[Start of section]
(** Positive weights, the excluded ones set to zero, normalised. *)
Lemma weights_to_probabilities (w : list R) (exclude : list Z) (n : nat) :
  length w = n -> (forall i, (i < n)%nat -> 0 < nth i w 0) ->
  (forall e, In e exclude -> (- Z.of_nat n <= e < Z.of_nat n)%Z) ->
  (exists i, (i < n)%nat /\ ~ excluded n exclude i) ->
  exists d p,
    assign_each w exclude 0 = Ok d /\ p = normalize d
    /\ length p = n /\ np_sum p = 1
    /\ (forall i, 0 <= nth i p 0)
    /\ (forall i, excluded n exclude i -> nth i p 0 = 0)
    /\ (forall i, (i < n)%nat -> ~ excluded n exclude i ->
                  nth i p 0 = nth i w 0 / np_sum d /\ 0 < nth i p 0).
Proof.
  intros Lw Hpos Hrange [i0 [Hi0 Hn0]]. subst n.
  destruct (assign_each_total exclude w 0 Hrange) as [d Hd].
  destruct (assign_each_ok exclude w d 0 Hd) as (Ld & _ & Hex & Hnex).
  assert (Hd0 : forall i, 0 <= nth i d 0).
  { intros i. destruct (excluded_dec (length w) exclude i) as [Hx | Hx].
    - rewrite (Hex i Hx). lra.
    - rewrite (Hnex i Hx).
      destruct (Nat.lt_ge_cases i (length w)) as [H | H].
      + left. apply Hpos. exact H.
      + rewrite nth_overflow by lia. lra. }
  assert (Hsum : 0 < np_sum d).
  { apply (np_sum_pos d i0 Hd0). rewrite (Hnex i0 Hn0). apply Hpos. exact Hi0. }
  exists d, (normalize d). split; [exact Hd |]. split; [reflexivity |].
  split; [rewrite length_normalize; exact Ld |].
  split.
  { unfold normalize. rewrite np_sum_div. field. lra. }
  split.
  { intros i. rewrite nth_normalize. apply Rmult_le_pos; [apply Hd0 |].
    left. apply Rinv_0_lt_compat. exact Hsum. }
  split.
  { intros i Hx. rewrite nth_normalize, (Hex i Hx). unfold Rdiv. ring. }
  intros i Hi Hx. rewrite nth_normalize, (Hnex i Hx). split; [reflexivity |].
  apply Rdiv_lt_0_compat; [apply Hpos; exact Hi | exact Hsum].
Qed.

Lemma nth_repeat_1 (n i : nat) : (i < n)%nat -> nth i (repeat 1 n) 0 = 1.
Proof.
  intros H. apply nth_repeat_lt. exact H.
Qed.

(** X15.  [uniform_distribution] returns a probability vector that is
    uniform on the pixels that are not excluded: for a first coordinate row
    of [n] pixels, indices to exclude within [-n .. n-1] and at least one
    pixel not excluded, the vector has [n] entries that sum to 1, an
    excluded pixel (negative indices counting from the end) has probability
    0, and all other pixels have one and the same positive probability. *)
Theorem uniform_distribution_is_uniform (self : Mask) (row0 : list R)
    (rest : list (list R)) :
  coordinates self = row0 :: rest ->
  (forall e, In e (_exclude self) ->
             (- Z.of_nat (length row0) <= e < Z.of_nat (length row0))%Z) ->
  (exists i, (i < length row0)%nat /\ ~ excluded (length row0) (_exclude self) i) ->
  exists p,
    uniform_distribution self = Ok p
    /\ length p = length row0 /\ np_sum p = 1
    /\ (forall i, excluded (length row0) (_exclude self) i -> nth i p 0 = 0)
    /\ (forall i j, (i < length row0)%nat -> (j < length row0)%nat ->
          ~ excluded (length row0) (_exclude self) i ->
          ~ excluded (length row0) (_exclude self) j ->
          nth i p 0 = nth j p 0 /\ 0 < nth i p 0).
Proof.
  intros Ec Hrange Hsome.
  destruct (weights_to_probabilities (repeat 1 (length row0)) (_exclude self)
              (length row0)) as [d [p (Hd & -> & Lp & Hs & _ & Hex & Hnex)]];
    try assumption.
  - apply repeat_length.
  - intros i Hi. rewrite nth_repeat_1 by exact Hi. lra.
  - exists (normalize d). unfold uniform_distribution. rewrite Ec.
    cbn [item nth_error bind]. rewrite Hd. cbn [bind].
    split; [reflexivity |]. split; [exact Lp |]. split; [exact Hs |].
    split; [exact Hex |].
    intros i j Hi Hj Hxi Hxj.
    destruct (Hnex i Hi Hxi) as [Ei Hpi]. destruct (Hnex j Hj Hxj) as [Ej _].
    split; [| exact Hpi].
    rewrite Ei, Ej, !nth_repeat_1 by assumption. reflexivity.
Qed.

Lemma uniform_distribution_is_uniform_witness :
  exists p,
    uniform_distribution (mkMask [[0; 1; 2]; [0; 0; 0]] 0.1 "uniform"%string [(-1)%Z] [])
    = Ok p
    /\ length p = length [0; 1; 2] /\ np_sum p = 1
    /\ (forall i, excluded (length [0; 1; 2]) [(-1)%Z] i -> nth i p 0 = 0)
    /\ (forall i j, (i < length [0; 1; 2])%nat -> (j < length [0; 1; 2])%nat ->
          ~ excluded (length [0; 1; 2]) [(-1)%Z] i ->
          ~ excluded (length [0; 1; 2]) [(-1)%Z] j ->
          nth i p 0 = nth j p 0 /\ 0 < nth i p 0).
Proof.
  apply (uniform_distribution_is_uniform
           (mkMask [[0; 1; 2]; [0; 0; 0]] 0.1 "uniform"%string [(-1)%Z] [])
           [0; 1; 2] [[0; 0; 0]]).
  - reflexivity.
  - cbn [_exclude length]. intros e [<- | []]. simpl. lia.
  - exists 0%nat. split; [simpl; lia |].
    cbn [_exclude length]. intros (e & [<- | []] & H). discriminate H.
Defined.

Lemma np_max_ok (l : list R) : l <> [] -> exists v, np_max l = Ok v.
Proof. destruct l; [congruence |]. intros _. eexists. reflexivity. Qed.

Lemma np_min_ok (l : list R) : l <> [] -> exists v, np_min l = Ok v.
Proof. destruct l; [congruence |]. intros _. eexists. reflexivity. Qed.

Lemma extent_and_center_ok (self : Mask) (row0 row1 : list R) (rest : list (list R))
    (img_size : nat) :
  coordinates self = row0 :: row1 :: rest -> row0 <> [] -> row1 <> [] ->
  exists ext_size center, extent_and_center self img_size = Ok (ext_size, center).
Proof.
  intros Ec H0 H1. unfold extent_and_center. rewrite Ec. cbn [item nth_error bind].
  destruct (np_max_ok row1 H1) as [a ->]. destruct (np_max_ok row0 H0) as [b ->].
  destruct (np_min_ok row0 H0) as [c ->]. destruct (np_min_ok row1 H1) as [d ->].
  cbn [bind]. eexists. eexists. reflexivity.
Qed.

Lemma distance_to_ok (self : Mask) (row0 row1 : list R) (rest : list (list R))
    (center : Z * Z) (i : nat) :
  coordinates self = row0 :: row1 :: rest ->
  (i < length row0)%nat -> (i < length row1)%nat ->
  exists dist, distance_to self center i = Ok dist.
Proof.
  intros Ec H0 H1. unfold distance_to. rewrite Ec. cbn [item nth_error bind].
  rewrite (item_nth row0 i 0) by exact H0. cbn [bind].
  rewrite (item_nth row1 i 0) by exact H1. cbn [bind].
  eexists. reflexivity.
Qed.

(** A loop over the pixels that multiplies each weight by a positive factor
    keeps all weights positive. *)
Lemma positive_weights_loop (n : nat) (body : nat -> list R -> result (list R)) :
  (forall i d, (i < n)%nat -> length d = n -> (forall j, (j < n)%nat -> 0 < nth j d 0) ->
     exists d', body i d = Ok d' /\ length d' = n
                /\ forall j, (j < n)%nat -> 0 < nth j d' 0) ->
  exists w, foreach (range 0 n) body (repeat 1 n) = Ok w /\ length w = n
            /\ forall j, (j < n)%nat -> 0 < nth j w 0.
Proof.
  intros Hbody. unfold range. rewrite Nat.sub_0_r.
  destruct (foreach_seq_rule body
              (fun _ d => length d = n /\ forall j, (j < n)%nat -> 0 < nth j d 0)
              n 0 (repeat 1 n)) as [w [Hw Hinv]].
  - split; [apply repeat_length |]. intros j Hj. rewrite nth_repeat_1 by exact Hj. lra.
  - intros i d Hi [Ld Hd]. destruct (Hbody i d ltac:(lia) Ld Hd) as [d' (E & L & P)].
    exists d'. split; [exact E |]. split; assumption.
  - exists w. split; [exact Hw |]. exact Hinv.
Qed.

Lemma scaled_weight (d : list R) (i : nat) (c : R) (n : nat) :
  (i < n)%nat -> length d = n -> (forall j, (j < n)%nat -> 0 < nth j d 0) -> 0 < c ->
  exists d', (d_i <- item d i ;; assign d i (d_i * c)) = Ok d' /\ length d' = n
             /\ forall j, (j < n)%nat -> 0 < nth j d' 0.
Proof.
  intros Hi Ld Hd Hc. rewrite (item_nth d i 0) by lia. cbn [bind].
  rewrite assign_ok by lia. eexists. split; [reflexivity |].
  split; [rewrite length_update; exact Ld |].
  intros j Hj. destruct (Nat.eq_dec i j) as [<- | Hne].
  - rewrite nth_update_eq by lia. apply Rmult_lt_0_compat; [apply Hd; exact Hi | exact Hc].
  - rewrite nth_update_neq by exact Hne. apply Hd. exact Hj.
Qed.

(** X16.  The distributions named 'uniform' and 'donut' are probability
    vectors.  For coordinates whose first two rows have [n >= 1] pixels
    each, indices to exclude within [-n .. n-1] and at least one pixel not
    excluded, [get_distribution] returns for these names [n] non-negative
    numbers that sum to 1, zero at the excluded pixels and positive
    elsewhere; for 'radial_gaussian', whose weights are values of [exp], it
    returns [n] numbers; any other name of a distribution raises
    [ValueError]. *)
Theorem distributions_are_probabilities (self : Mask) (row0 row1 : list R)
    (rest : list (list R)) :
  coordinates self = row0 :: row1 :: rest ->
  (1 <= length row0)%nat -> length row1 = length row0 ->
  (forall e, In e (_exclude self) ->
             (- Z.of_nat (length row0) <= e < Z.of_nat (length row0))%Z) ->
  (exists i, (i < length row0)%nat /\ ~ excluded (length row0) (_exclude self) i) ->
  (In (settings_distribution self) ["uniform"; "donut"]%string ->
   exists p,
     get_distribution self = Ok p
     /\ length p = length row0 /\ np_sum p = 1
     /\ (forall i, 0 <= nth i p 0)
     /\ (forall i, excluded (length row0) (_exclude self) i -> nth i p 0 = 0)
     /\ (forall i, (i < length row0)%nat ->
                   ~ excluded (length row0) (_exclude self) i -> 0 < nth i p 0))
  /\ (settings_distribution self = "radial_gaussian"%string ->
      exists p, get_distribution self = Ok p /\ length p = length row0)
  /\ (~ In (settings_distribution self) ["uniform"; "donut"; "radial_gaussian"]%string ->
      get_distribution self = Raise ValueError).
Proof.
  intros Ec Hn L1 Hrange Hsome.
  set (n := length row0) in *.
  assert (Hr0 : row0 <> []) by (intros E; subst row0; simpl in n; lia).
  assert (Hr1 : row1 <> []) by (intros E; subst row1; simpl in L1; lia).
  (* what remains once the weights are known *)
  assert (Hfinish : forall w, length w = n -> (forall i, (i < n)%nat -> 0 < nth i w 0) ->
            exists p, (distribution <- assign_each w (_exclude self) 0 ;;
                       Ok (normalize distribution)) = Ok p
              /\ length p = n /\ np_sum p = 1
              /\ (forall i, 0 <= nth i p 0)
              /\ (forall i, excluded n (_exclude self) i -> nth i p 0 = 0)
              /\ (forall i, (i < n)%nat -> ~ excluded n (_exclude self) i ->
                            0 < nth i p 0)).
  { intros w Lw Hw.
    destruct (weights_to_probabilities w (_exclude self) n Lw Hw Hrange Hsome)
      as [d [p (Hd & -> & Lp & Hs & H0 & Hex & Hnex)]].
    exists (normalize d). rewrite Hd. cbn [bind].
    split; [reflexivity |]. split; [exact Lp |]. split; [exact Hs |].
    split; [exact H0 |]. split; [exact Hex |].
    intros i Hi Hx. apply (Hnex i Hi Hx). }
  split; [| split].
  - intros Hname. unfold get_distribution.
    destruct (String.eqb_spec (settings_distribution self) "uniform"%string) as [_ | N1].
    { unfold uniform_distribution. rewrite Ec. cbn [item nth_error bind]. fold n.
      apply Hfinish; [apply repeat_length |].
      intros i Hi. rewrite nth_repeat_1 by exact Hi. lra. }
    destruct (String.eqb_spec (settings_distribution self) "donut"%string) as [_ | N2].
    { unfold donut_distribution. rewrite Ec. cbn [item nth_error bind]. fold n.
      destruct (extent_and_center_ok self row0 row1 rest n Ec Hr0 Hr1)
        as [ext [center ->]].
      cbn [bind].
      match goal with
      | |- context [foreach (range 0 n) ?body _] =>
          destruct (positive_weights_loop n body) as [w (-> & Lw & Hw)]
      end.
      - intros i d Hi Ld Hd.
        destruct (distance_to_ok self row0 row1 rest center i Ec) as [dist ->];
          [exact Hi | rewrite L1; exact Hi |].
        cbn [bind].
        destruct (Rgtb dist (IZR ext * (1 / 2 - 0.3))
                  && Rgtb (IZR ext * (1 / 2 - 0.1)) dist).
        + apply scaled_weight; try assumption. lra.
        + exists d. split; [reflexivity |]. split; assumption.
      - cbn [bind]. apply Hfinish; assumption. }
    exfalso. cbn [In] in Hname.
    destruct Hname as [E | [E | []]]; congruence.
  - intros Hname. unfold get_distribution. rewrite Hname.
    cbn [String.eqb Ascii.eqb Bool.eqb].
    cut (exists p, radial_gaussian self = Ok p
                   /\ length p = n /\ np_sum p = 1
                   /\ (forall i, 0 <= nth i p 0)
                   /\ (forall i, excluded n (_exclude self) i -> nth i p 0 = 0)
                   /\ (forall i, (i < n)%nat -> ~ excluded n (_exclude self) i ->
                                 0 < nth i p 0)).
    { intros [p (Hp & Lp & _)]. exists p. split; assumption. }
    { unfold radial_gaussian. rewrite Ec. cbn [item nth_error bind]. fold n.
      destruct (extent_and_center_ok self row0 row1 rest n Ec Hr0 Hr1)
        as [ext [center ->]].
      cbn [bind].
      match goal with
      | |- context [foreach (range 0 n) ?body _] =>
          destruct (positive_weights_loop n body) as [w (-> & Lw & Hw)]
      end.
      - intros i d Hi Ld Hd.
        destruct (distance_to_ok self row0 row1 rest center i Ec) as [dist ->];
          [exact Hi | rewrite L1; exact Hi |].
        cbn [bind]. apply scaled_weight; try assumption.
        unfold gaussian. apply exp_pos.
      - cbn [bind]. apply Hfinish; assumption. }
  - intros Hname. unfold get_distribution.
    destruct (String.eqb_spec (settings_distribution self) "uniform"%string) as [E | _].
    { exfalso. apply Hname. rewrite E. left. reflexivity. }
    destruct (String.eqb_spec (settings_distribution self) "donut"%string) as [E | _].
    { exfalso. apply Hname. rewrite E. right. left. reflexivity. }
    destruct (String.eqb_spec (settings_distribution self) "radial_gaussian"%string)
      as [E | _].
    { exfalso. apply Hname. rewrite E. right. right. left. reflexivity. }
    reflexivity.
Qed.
[End of section]
[Start of section]
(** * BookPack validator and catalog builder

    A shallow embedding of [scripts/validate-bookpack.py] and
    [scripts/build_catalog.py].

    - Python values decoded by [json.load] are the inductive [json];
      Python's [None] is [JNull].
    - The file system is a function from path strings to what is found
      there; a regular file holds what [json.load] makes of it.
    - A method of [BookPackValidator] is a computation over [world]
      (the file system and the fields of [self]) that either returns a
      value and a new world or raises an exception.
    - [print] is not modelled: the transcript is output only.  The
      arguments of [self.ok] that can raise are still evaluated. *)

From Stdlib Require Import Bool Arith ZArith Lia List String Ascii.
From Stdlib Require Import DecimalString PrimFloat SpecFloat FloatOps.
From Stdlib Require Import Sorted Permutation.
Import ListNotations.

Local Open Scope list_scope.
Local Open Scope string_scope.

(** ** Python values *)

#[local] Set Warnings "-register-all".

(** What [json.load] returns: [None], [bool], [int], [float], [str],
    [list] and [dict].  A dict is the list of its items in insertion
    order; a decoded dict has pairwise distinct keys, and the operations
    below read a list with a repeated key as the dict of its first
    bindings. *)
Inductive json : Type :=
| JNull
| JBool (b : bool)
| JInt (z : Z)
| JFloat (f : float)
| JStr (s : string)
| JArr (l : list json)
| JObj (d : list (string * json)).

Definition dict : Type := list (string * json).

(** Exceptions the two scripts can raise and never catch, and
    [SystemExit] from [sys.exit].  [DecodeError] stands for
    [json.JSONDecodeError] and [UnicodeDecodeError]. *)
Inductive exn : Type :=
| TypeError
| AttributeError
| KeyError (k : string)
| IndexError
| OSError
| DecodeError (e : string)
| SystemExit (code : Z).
[End of section]
[Start of section]
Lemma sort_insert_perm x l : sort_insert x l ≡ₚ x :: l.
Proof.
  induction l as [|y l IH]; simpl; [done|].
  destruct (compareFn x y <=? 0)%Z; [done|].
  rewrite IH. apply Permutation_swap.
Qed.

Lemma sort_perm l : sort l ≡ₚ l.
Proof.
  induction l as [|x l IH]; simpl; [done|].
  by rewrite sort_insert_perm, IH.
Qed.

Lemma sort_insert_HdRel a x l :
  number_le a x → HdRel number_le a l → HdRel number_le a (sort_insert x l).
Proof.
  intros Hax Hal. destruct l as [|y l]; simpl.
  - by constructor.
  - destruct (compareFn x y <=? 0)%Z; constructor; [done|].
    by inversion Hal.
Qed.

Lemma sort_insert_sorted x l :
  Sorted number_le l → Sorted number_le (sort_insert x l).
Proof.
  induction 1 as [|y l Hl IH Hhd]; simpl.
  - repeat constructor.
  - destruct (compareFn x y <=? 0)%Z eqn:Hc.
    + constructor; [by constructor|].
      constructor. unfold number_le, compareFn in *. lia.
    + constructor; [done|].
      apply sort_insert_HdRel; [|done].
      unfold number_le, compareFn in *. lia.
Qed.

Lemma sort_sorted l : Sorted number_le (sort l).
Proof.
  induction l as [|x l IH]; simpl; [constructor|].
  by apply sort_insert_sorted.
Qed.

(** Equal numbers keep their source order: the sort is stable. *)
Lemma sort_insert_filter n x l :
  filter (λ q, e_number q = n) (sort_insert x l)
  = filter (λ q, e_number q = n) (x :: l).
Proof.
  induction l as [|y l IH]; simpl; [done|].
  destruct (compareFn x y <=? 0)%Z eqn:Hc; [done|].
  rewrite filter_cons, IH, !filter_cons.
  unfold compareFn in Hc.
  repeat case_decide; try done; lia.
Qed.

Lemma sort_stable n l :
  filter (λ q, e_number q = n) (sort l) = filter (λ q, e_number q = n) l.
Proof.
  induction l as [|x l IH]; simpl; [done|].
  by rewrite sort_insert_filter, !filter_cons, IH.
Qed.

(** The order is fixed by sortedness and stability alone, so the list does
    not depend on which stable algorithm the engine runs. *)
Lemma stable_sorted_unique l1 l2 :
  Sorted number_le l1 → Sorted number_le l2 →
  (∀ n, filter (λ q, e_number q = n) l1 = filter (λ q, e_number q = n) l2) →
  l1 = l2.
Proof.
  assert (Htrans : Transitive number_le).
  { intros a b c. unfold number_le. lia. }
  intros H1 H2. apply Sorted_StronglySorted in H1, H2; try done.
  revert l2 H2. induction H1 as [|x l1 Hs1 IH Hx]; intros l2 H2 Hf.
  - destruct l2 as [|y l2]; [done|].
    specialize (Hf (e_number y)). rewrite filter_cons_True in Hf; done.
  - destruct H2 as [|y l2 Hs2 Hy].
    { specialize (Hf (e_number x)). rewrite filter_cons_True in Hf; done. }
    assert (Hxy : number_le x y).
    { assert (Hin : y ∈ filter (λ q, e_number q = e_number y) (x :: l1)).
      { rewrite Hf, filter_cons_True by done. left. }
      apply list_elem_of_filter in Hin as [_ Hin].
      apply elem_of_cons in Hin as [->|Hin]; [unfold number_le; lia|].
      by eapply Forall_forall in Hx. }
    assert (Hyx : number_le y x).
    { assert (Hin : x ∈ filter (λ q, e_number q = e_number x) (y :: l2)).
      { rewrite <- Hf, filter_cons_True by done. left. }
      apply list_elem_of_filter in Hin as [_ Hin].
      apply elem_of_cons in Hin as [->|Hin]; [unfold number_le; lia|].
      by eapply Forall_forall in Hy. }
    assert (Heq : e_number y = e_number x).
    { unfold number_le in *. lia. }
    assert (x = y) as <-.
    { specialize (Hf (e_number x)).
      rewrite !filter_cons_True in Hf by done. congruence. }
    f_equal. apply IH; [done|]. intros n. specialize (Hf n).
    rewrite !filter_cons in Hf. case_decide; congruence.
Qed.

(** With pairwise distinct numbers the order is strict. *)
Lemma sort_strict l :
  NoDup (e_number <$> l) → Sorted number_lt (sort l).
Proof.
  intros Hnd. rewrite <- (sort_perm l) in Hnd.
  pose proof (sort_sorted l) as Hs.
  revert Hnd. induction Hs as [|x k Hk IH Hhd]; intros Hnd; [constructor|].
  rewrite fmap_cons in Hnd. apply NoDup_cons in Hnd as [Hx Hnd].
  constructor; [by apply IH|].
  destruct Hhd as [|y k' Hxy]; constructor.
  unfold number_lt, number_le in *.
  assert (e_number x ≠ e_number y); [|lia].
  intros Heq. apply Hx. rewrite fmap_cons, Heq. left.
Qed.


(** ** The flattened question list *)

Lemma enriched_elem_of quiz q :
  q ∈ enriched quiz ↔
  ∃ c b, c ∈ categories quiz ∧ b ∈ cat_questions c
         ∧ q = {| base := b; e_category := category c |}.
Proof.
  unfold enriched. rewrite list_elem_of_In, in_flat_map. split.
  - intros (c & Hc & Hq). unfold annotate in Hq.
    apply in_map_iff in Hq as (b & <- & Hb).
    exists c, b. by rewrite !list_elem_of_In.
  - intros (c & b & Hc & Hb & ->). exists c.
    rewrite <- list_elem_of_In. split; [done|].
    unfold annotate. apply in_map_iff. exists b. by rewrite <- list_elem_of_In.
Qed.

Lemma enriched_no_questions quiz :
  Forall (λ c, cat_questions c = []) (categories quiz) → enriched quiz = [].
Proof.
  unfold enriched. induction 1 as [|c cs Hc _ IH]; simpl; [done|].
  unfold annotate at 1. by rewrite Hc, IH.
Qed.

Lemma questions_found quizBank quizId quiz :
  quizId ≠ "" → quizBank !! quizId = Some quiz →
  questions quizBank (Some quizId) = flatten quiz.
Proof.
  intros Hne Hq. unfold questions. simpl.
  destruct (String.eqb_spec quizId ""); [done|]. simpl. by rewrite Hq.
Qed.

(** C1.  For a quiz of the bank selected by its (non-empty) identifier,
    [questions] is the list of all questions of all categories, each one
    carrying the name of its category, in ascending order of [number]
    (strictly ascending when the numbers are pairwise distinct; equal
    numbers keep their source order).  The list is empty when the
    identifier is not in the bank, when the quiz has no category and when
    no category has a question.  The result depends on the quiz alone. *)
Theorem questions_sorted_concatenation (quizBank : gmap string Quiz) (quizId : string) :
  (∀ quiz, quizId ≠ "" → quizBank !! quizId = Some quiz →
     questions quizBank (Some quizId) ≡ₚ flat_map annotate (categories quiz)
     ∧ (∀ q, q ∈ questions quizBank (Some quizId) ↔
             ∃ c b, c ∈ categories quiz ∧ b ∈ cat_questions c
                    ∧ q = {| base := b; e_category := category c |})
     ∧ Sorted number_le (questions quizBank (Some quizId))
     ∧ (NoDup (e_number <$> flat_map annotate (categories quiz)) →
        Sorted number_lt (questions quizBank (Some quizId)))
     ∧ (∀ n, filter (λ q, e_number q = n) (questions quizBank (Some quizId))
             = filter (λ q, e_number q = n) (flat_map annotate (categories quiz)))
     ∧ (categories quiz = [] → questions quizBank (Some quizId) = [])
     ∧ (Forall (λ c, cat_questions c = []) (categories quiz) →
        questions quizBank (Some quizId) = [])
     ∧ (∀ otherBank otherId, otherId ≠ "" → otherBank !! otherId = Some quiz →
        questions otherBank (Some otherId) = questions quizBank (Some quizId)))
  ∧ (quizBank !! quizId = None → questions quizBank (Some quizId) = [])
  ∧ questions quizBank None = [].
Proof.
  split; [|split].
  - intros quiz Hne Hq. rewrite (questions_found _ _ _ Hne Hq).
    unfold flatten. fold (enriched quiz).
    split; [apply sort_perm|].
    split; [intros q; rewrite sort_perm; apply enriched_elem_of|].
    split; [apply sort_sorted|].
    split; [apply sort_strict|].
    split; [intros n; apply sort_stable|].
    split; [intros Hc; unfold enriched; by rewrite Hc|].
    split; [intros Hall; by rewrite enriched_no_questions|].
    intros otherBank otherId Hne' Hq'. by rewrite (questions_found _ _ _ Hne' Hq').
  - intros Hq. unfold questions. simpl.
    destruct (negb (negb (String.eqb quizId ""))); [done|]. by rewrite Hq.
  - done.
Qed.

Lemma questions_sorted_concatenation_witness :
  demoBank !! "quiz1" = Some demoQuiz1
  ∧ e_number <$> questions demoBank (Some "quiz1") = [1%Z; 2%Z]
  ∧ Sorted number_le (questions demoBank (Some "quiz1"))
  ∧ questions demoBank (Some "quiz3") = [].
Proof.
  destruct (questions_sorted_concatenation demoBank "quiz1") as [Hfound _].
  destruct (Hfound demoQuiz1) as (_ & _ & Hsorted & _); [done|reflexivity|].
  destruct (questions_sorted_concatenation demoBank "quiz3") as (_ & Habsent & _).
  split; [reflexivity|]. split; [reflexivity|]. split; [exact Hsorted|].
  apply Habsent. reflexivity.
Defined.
[End of section]
### What the task asks
Where a line of the data contains "Hrange", copy that line.

### Final answer
  intros Lw Hpos Hrange [i0 [Hi0 Hn0]]. subst n.
  destruct (assign_each_total exclude w 0 Hrange) as [d Hd].
  intros Ec Hrange Hsome.
  intros Ec Hn L1 Hrange Hsome.
    destruct (weights_to_probabilities w (_exclude self) n Lw Hw Hrange Hsome)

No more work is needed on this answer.